As a composer and especially as a producer, the mainly self-taught Brion is not a classical musician. He uses a vast and growing array of nonstandard musical instruments to achieve the deeply personal and oddly moving textures and melodies he makes, like his trusty Chamberlin (an early Mellotron-type keyboard that uses prerecorded analog tapes as its sound source), celestes, ethnic percussion instruments, harmoniums, pump organs, ukuleles and xylophones. It’s a distinctively burnished and even weathered sound whose prevailing avoidance of shiny, sharp synths or digital effects often makes his productions sound like a baby-boomer amalgamation of all the pop music we all grew up with and revered or despised.

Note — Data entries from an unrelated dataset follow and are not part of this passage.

(* ===== verification/ConsoleTail.v ===== *)
(** * Following a run: the tailer, its buffer and the resume protocol

    The tailer as a state machine beside the growing log. In every state it reaches, its watermark is that
    of a prefix it could read, its model is the fold of that prefix unless it met an event it cannot read,
    and its buffer is the window of the deltas it emitted; so a replay hands over exactly the deltas after
    the cursor. Over a log it can read, polling reaches the
    end. *)

From S2P Require Import Prelude Collections Number Json Events Projection Console ConsoleFacts ConsoleStream.
From Corelib Require Import SpecFloat.

(** ** Prefixes of a log by position *)
Definition upto (w : Z) (log : list StoredEvent) : list StoredEvent := filter_by (fun e => run_seq e <=? w) log.
Definition beyond (w : Z) (log : list StoredEvent) : list StoredEvent := filter_by (fun e => w <? run_seq e) log.

Lemma elem_of_upto w log e : e ∈ upto w log <-> e ∈ log /\ run_seq e <= w.
Proof. unfold upto. rewrite elem_of_filter_by, Z.leb_le. done. Qed.

Lemma elem_of_beyond w log e : e ∈ beyond w log <-> e ∈ log /\ w < run_seq e.
Proof. unfold beyond. rewrite elem_of_filter_by, Z.ltb_lt. done. Qed.

Lemma upto_app w a b : upto w (a ++ b) = upto w a ++ upto w b.
Proof. apply filter_by_app. Qed.

Lemma beyond_app w a b : beyond w (a ++ b) = beyond w a ++ beyond w b.
Proof. apply filter_by_app. Qed.

Lemma upto_all w log : (forall e, e ∈ log -> run_seq e <= w) -> upto w log = log.
Proof. induction log as [|e log IH]; intros H; [done|]. cbn. rewrite (proj2 (Z.leb_le _ _)) by (apply H; left). f_equal. apply IH. intros; apply H; by right. Qed.

Lemma upto_none w log : (forall e, e ∈ log -> w < run_seq e) -> upto w log = [].
Proof. induction log as [|e log IH]; intros H; [done|]. cbn. rewrite (proj2 (Z.leb_gt _ _)) by (apply H; left). apply IH. intros; apply H; by right. Qed.

Lemma beyond_all w log : (forall e, e ∈ log -> w < run_seq e) -> beyond w log = log.
Proof. induction log as [|e log IH]; intros H; [done|]. cbn. rewrite (proj2 (Z.ltb_lt _ _)) by (apply H; left). f_equal. apply IH. intros; apply H; by right. Qed.

(** A log in order is cut in two by a position. *)
Lemma upto_beyond w log : seq_ordered log -> log = upto w log ++ beyond w log.
Proof.
  induction 1 as [|e log Hlog IH He]; [done|]. cbn. destruct (Z.leb_spec (run_seq e) w) as [Hw|Hw].
  - rewrite (proj2 (Z.ltb_ge _ _)) by lia. cbn. by f_equal.
  - rewrite (proj2 (Z.ltb_lt _ _)) by lia. rewrite Forall_forall in He.
    assert (forall x, x ∈ log -> w < run_seq x) as Hx by (intros x Hx; specialize (He x Hx); lia).
    change (filter_by (fun e => run_seq e <=? w) log) with (upto w log). change (filter_by (fun e => w <? run_seq e) log) with (beyond w log).
    by rewrite upto_none, beyond_all.
Qed.

(** ** Events a fold steps over *)
Lemma ignored_fold s batch s' : foldM apply s batch = Ok s' -> Forall (fun e => known (event_type e) = false) batch -> s' = s.
Proof.
  revert s; induction batch as [|e batch IH]; cbn; intros s H Hk; [by apply Ok_inj in H|]. inv_bind. apply Forall_cons in Hk as [He Hk].
  apply apply_ok in H0 as [[_ ->]|[Hn _]]; [|congruence]. by apply IH.
Qed.

Lemma reach_ge w batch : w <= reach w batch /\ forall e, e ∈ batch -> known (event_type e) = true -> run_seq e <= reach w batch.
Proof.
  unfold reach. revert w; induction batch as [|e batch IH]; intros w; cbn; [split; [lia|set_solver]|].
  destruct (IH (if known (event_type e) then Z.max w (run_seq e) else w)) as [H1 H2]. split; [destruct (known _); lia|].
  intros x [->|Hx]%elem_of_cons Hk; [rewrite Hk in *; lia|by apply H2].
Qed.

Lemma reach_at w batch : reach w batch = w \/ exists e, e ∈ batch /\ run_seq e = reach w batch.
Proof.
  unfold reach. revert w; induction batch as [|e batch IH]; intros w; cbn; [by left|].
  destruct (IH (if known (event_type e) then Z.max w (run_seq e) else w)) as [->|(x & Hx & Hr)].
  - destruct (known _); [|by left]. destruct (Z.max_spec w (run_seq e)) as [[_ ->]|[_ ->]]; [right; exists e; split; [left|done]|by left].
  - right. exists x. split; [by right|done].
Qed.

(** What a batch read beyond [w] leaves beyond the position it reached is what it ignored. *)
Lemma reach_split w batch rest log : seq_ordered log -> beyond w log = batch ++ rest ->
  upto (reach w batch) log = upto w log ++ upto (reach w batch) batch /\
  Forall (fun e => known (event_type e) = false) (beyond (reach w batch) batch).
Proof.
  intros Ho Hb. destruct (reach_ge w batch) as [Hw Hk]. split.
  - rewrite (upto_beyond w log Ho) at 1. rewrite upto_app, Hb, upto_app. f_equal.
    + apply upto_all. intros e [_ He]%elem_of_upto. lia.
    + assert (upto (reach w batch) rest = []) as ->; [|by rewrite app_nil_r]. apply upto_none. intros e He.
      assert (seq_ordered (batch ++ rest)) as Hs. { rewrite <- Hb. rewrite (upto_beyond w log Ho) in Ho. by apply seq_ordered_app_inv in Ho as (_ & Ho & _). }
      apply seq_ordered_app_inv in Hs as (_ & _ & Hs). destruct (reach_at w batch) as [->|(x & Hx & <-)]; [|by apply Hs].
      assert (e ∈ beyond w log) as [_ H]%elem_of_beyond by (rewrite Hb; apply elem_of_app; by right). done.
  - apply Forall_forall. intros e [He Hr]%elem_of_beyond. apply not_true_iff_false. intros Hkn. specialize (Hk e He Hkn). lia.
Qed.

(** ** Events a fold reads, and events it throws on *)

(** The entries of a freeze are objects. *)
Definition entries_read (keys : list string) (v : value) : bool :=
  match each v with Ok entries => forallb (fun entry => forallb (fun k => match access entry k with Ok _ => true | Throw _ => false end) keys) entries | Throw _ => false end.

A deviant instrumental treatment of a strong composition will give the music staying power, Brion believes, and he backs that up with some interesting science.

“Music is a physical property, it’s accepted by the physics of this universe. And as much as you can have that weird exponential chance expressed by playing four tracks of old instruments — and maybe the tuning’s a little weird on them — all the notes will add up differently throughout the whole piece, and 80 listens down the line, you start hearing those differences.

“It’s similar to getting to know a person,” he says. “You meet somebody, you like them, you want to keep them because of an early impression. But it’s all the little nuances you get to know about people as time goes by that makes you want to continue a relationship. My grandiose, great hope is, I just want things that people can integrate with their lives.”